Here is some of what we have learned from opinion surveys conducted during the past few weeks.

The response to Mr. Floyd’s killing has been near-unanimous. Only 2% of Americans believe that the use of force against him was justified, while 81% consider it unjustified.

The impact of the Floyd killing on attitudes toward policing is much greater than in previous cases of the controversial use of force. After the 2014 killing of 12-year-old Tamir Rice in Cleveland, 33% of Americans said that police were more likely to use excessive force against Black suspects; 58% disagreed. Two years later, the fatal shooting of Philando Castile near St. Paul, Minnesota yielded similar results. But in the wake of George Floyd’s death, 57% of Americans had come to believe that the police were more prone to use excessive force against Black people.

Americans are more likely to approve of their local police force than of police in the country. 77% of Americans, including 52% of African Americans, express favorable attitudes toward police in their community.
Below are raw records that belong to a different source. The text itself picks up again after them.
(* ===== verification/ProtobufWire.v ===== *)
(** * The wire format, executable

    A concrete [Protobuf] (Protobuf.v) that reads and writes the documented
    wire format with LEB128 integers.  It shows that the class's laws hold
    together; the witnesses of GeoSchema.v run the messages with it. *)

From S2P Require Import Prelude Io StdText Leb128 Protobuf.
From Stdlib Require Import ZArith Lia List Strings.Byte.
From stdpp Require Import base option list strings.

(** ** Reading *)

Definition wire_len (b : bytes) : res (bytes * bytes) :=
  '(n, b) ← leb_decode64 b;
  if decide (n <= Z.of_nat (length b))%Z then Ok (take (Z.to_nat n) b, drop (Z.to_nat n) b) else Err unexpected_eof.

Definition wire_take (n : nat) (b : bytes) : res (bytes * bytes) :=
  if decide (n <= length b) then Ok (take n b, drop n b) else Err unexpected_eof.

Definition wire_tag (b : bytes) : res (option Z * bytes) :=
  match b with
  | [] => Ok (None, [])
  | _ => '(t, b) ← leb_decode64 b; Ok (Some t, b)
  end.

Definition wire_string (b : bytes) : res (bytes * bytes) :=
  '(s, b) ← wire_len b; if utf8_valid s then Ok (s, b) else Err (IoError InvalidData "utf8").

Definition signed (w z : Z) : Z := let r := wrap w z in if decide (r < 2 ^ (w - 1))%Z then r else (r - 2 ^ w)%Z.

Definition wire_z (f : Z -> Z) (b : bytes) : res (Z * bytes) := '(z, b) ← leb_decode64 b; Ok (f z, b).

Definition wire_read_bool (b : bytes) : res (bool * bytes) := '(z, b) ← leb_decode64 b; Ok (negb (z =? 0)%Z, b).

Definition wire_unknown (t : Z) (b : bytes) (u : list wire_field) : res (list wire_field * bytes) :=
  let n := (t / 8)%Z in
  match (t mod 8)%Z with
  | 0%Z => '(z, b) ← leb_decode64 b; Ok (u ++ [(n, WVarint z)], b)
  | 1%Z => '(s, b) ← wire_take 8 b; Ok (u ++ [(n, WFixed64 s)], b)
  | 2%Z => '(s, b) ← wire_len b; Ok (u ++ [(n, WBytes s)], b)
  | 5%Z => '(s, b) ← wire_take 4 b; Ok (u ++ [(n, WFixed32 s)], b)
  | _ => Err (IoError InvalidData "wire type")
  end.

(** ** Lemmas *)

#[export] Program Instance leb_raw : RawVarint := {| raw_varint := leb_encode 10 |}.
Next Obligation.
  intros v Hv. cbn [leb_encode]. destruct (Z.ltb_spec v 128); [done|lia].
Qed.

Lemma leb_raw_length v : (0 <= v < 2 ^ 64)%Z -> 1 <= length (raw_varint v).
Proof. intros Hv. apply (leb_decode_encode 10 v []); lia. Qed.

Lemma leb64_enc v r : (0 <= v < 2 ^ 64)%Z -> leb_decode64 (raw_varint v ++ r) = Ok (v, r).
Proof.
  intros Hv. unfold leb_decode64. cbn [raw_varint leb_raw]. destruct (leb_decode_encode 10 v r) as [E _]; [lia|lia|].
  rewrite E. by rewrite decide_True by lia.
Qed.

Lemma leb64_shrinks b v r : leb_decode64 b = Ok (v, r) -> length r < length b.
Proof.
  unfold leb_decode64. destruct (leb_decode 10 b) as [[v' r']|] eqn:E; [|done]. apply leb_decode_law in E. case_decide; [|done].
  intros [= <- <-]. lia.
Qed.

Lemma wire_len_enc s r : (Z.of_nat (length s) < MAX_MESSAGE)%Z -> wire_len (enc_value (WBytes s) ++ r) = Ok (s, r).
Proof.
  unfold MAX_MESSAGE. intros Hs. unfold wire_len. cbn [enc_value]. rewrite <- app_assoc, leb64_enc by lia. cbn [mbind res_bind].
  rewrite decide_True by (rewrite length_app; lia). by rewrite Nat2Z.id, take_app_length, drop_app_length.
Qed.

Lemma wire_len_shrinks b s r : wire_len b = Ok (s, r) -> length r <= length b.
Proof.
  unfold wire_len. destruct (leb_decode64 b) as [[n b1]|e|] eqn:E; cbn [mbind res_bind]; [|done|done]. apply leb64_shrinks in E.
  case_decide; [|done]. intros [= _ <-]. rewrite length_drop. lia.
Qed.

Lemma wire_take_shrinks n b s r : wire_take n b = Ok (s, r) -> length r <= length b.
Proof. unfold wire_take. case_decide; [|done]. intros [= _ <-]. rewrite length_drop. lia. Qed.

Lemma wire_take_enc n s r : length s = n -> wire_take n (s ++ r) = Ok (s, r).
Proof. intros <-. unfold wire_take. rewrite decide_True by (rewrite length_app; lia). by rewrite take_app_length, drop_app_length. Qed.

Lemma wire_z_shrinks f b z r : wire_z f b = Ok (z, r) -> length r <= length b.
Proof.
  unfold wire_z. destruct (leb_decode64 b) as [[n b1]|e|] eqn:E; cbn [mbind res_bind]; [|done|done]. apply leb64_shrinks in E.
  intros [= _ <-]. lia.
Qed.

Lemma signed_mod w z : (0 < w <= 64)%Z -> (- 2 ^ (w - 1) <= z < 2 ^ (w - 1))%Z -> signed w (z mod 2 ^ 64) = z.
Proof.
  intros Hw Hz. assert (2 ^ w = 2 * 2 ^ (w - 1))%Z as Hp by (rewrite <- Z.pow_succ_r by lia; f_equal; lia).
  assert (wrap w (z mod 2 ^ 64) = z mod 2 ^ w)%Z as E.
  { unfold wrap. replace (2 ^ 64)%Z with (2 ^ w * 2 ^ (64 - w))%Z by (rewrite <- Z.pow_add_r by lia; f_equal; lia).
    rewrite Z.rem_mul_r by lia. rewrite Z.mul_comm, Z.mod_add, Z.mod_mod by lia. done. }
  unfold signed. rewrite E. destruct (decide (0 <= z)%Z).
  - rewrite Z.mod_small by lia. by rewrite decide_True by lia.
  - assert (z mod 2 ^ w = z + 2 ^ w)%Z as -> by (rewrite <- (Z.mod_add z 1) by lia; rewrite Z.mul_1_l; apply Z.mod_small; lia).
    rewrite decide_False by lia. lia.
Qed.

Lemma wire_int_enc w z r : (0 < w <= 64)%Z -> (- 2 ^ (w - 1) <= z < 2 ^ (w - 1))%Z -> wire_z (signed w) (enc_value (wire_int z) ++ r) = Ok (z, r).
Proof.
  intros Hw Hz. unfold wire_z, wire_int. cbn [enc_value]. rewrite leb64_enc by (apply Z.mod_pos_bound; lia). cbn [mbind res_bind].
  by rewrite signed_mod.
Qed.

Lemma tag_of_split f : (tag_of f mod 8)%Z = wire_type f.2 /\ (tag_of f / 8)%Z = f.1.
Proof.
  unfold tag_of. assert (0 <= wire_type f.2 < 8)%Z by (destruct f as [n []]; cbn; lia).
  split; [rewrite Z.add_comm, Z.mod_add by lia; apply Z.mod_small; lia|rewrite Z.div_add_l by lia; rewrite Z.div_small by lia; lia].
Qed.

Lemma wire_unknown_enc f u r : field_ok f -> wire_unknown (tag_of f) (enc_value f.2 ++ r) u = Ok (u ++ [f], r).
Proof.
  intros [[_ Hv] Hl]. unfold wire_unknown. destruct (tag_of_split f) as [-> ->]. destruct f as [n [z|b|b|b]]; cbn [fst snd wire_type] in *.
  - cbn [enc_value]. by rewrite leb64_enc.
  - cbn [enc_value]. by rewrite wire_take_enc.
  - by rewrite wire_len_enc.
  - cbn [enc_value]. by rewrite wire_take_enc.
Qed.

Lemma wire_unknown_shrinks t b u u' r : wire_unknown t b u = Ok (u', r) -> length r <= length b.
Proof.
  unfold wire_unknown. intros Hr. repeat case_match; try done;
    match type of Hr with mbind _ ?x = _ => destruct x as [[? ?]|?|] eqn:E end; cbn [mbind res_bind] in Hr; try done; injection Hr as _ <-;
    first [apply leb64_shrinks in E; lia|by apply wire_take_shrinks in E|by apply wire_len_shrinks in E].
Qed.

(** ** The instances *)

#[export] Program Instance wire_fields : Fields := {|
    UnknownFields := list wire_field;
    uf_new := [];
    uf_add f u := u ++ [f];
    uf_order u fs := fs = u;
    SpecialFields := list wire_field * Z;
    sf_new := ([], 0%Z);
    unknown_fields := fst;
    set_unknown_fields u s := (u, s.2);
    cached_size := snd;
    set_cached_size z s := (s.1, z);
    sf_clear s := ([], s.2)
  |}.
Next Obligation. done. Qed.
Next Obligation.
  intros u fs ->. assert (forall l0, foldl (fun u f => u ++ [f]) l0 u = l0 ++ u) as Hgo; [|apply Hgo].
  induction u as [|f u IH]; intros l0; cbn [foldl]; [by rewrite app_nil_r|]. by rewrite IH, <- app_assoc.
Qed.
Next Obligation. done. Qed.
Next Obligation. done. Qed.
Next Obligation. done. Qed.
Next Obligation. done. Qed.
Next Obligation. done. Qed.

Definition wire_message {M} (m : M) (merge : M -> bytes -> res (M * bytes)) (init : M -> bool) (b : bytes) : res (M * bytes) :=
  '(body, b) ← wire_len b;
  '(m, _) ← merge m body;
  if init m then Ok (m, b) else Err (IoError Other "not initialized").

Definition put (b : bytes) (o : bytes) : res bytes := Ok (o ++ b).
Definition enc_size (b : bytes) : Z := Z.of_nat (length b).

#[export] Program Instance wire_protobuf : Protobuf := {|
    read_raw_tag_or_eof := wire_tag;
    read_string := wire_string;
    read_tokio_bytes := wire_len;
    read_uint32 := wire_z (wrap 32);
    read_int64 := wire_z (signed 64);
    read_enum_or_unknown := wire_z (signed 32);
    read_bool := wire_read_bool;
    read_unknown_or_skip_group := wire_unknown;
    read_message M := wire_message;
    CodedOutputStream := bytes;
    os_written o := o;
    write_string n s := put (enc_field (n, WBytes s));
    write_bytes n s := put (enc_field (n, WBytes s));
    write_enum n z := put (enc_field (n, wire_int z));
    write_bool n b := put (enc_field (n, wire_bool b));
    write_int64 n z := put (enc_field (n, wire_int z));
    write_uint32 n z := put (enc_field (n, WVarint z));
    write_unknown_fields u := put (enc_fields u);
    write_message_field_with_cached_size n size w o := w (o ++ raw_varint (n * 8 + 2) ++ raw_varint size);
    compute_raw_varint64_size z := enc_size (raw_varint z);
    string_size n s := enc_size (enc_field (n, WBytes s));
    bytes_size n s := enc_size (enc_field (n, WBytes s));
    int32_size n z := enc_size (enc_field (n, wire_int z));
    int64_size n z := enc_size (enc_field (n, wire_int z));
    uint32_size n z := enc_size (enc_field (n, WVarint z));
    unknown_fields_size u := enc_size (enc_fields u)
  |}.
Next Obligation.
  intros [|x b] t b'; [done|]. unfold wire_tag. destruct (leb_decode64 (x :: b)) as [[z b1]|e|] eqn:E; cbn [mbind res_bind]; [|done|done].
  intros [= <- <-]. by apply leb64_shrinks in E.
Qed.
Next Obligation.
  intros [|x b] b'; [by intros [= <-]|]. unfold wire_tag. destruct (leb_decode64 (x :: b)) as [[z b1]|e|] eqn:E; cbn [mbind res_bind]; done.
Qed.
Next Obligation.
  intros b s b'. unfold wire_string. destruct (wire_len b) as [[s1 b1]|e|] eqn:E; cbn [mbind res_bind]; [|done|done].
  case_match; [|done]. intros [= <- <-]. by apply wire_len_shrinks in E.
Qed.
Next Obligation. intros b s b'. apply wire_len_shrinks. Qed.
Next Obligation. intros b z b'. apply wire_z_shrinks. Qed.
Next Obligation. intros b z b'. apply wire_z_shrinks. Qed.
Next Obligation. intros b z b'. apply wire_z_shrinks. Qed.
Next Obligation.
  intros b z b'. unfold wire_read_bool. destruct (leb_decode64 b) as [[n b1]|e|] eqn:E; cbn [mbind res_bind]; [|done|done]. apply leb64_shrinks in E.
  intros [= _ <-]. lia.
Qed.
Next Obligation. intros t b u u' b'. apply wire_unknown_shrinks. Qed.
Next Obligation.
  intros M m merge init b m' b' _. unfold wire_message. destruct (wire_len b) as [[s b1]|e|] eqn:E; cbn [mbind res_bind]; [|done|done].
  destruct (merge m s) as [[m1 b2]|e|]; cbn [mbind res_bind]; [|done|done]. case_match; [|done]. intros [= <- <-]. by apply wire_len_shrinks in E.
Qed.
Next Obligation. done. Qed.
Next Obligation.
  intros f r [[Hn _] _]. assert (0 <= tag_of f < 2 ^ 64)%Z as Ht by (unfold tag_of; destruct f as [n []]; cbn in *; lia).
  unfold enc_field. rewrite <- app_assoc. unfold wire_tag. pose proof (leb_raw_length _ Ht) as Hl.
  destruct (raw_varint (tag_of f) ++ enc_value f.2 ++ r) as [|x b] eqn:E; [apply (f_equal length) in E; rewrite !length_app in E; cbn [length] in E; lia|].
  rewrite <- E, leb64_enc by done. done.
Qed.
Next Obligation. intros s r Hu Hs. unfold wire_string. rewrite wire_len_enc by done. cbn [mbind res_bind]. by rewrite Hu. Qed.
Next Obligation. intros s r. apply wire_len_enc. Qed.
Next Obligation.
  intros z r Hz. unfold wire_z, u32_ok in *. cbn [enc_value]. rewrite leb64_enc by lia. cbn [mbind res_bind]. unfold wrap. by rewrite Z.mod_small.
Qed.
Next Obligation. intros z r Hz. apply wire_int_enc; [lia|exact Hz]. Qed.
Next Obligation. intros z r Hz. apply wire_int_enc; [lia|exact Hz]. Qed.
Next Obligation. intros b r. unfold wire_read_bool. cbn [wire_bool enc_value]. rewrite leb64_enc by (destruct b; lia). cbn [mbind res_bind]. by destruct b. Qed.
Next Obligation. intros f u r. apply wire_unknown_enc. Qed.
Next Obligation.
  intros M m m' merge init body r Hs Hm Hi. unfold wire_message. rewrite wire_len_enc by done. cbn [mbind res_bind]. rewrite Hm. cbn [mbind res_bind]. by rewrite Hi.
Qed.
Next Obligation. done. Qed.
Next Obligation. done. Qed.
Next Obligation. done. Qed.
Next Obligation. done. Qed.
Next Obligation. done. Qed.
Next Obligation. done. Qed.
Next Obligation. intros u. exists u. done. Qed.
Next Obligation.
  intros n body w Hw o. specialize (Hw (o ++ raw_varint (n * 8 + 2) ++ raw_varint (Z.of_nat (length body)))).
  destruct (w _); [|done|done]. rewrite Hw. unfold enc_field, tag_of. cbn [fst snd wire_type enc_value]. by rewrite <- !app_assoc.
Qed.
Next Obligation. intros z. unfold enc_size. lia. Qed.
Next Obligation. done. Qed.
Next Obligation. done. Qed.
Next Obligation. done. Qed.
Next Obligation. done. Qed.
Next Obligation. done. Qed.
Next Obligation. done. Qed.
Next Obligation. by intros u fs ->. Qed.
By contrast, 49% of Americans—and just 20% of African Americans—are favorable toward police throughout the United States.

Responses to police misconduct reflect broader attitudes on race relations. 76% of Americans now say that discrimination against racial and ethnic minorities in the United States is a “big problem,” including 57% of conservatives, 71% of whites, and 69% of whites without college degrees.  In addition, Americans have turned more pessimistic about progress toward racial equality. In 2014, the 50th anniversary of the Civil Rights Act, 79% of Americans saw gains in the fight to end racial discrimination, compared to just 56% today.

Americans overwhelmingly regard peaceful protests as a justifiable response to the killing of Mr. Floyd, and they believe that the police are using too much force against these protests. At the same time, they reject violence and say that the police have not used enough force against it. But two-thirds of Americans blame “other people,” not the protesters themselves, for the outbreaks of violence.

Americans are more troubled about police misconduct than about protesters’ excesses. When asked, “Which concerns you more, the actions of the police against George Floyd or protests that have turned violent?” about 6 in 10 Americans, including 54% of whites, name the police actions as their greater concern.

Americans favor a wide range of reforms to policing practices, and nearly all enjoy majority support across party lines.

All Democrats Independents Republicans
Require police to intervene against, stop, and report excessive use of force by other officers 95 97 96 95
Require police to give a verbal warning before shooting at a civilian 89 95 90 83
Require states to publicly release officers’ disciplinary records 76 89 75 62
Allow individuals to sue police officers for using excessive force 73 85 74 55
Ban chokeholds and strangleholds 68 82 70 52
Ban no-knock warrants 52 65 56 34

(Source: Kaiser Family Foundation)

At the same time, Americans reject broader changes some advocates have urged and are divided on others. 54% reject cutting funding for police and transferring the funds to social service agencies, and 81% reject disbanding the current police force and starting over. Efforts to remove Confederate statues are backed by only a narrow majority of Americans—52%, with 44% opposed—and proposals to rename military bases produce a 47-47 split.

The bottom line: it’s not 1968 anymore. A large share of white Americans now endorse views on race relations once confined largely to African Americans. While Americans of all parties and races continue to oppose violent protests, appeals to “law and order” not balanced with the recognition of deep injustice lack the resonance of half a century ago. This helps explain why barely one-third of Americans support President Trump’s handling of race relations—and why 53% of Americans say that relations have gotten worse on his watch.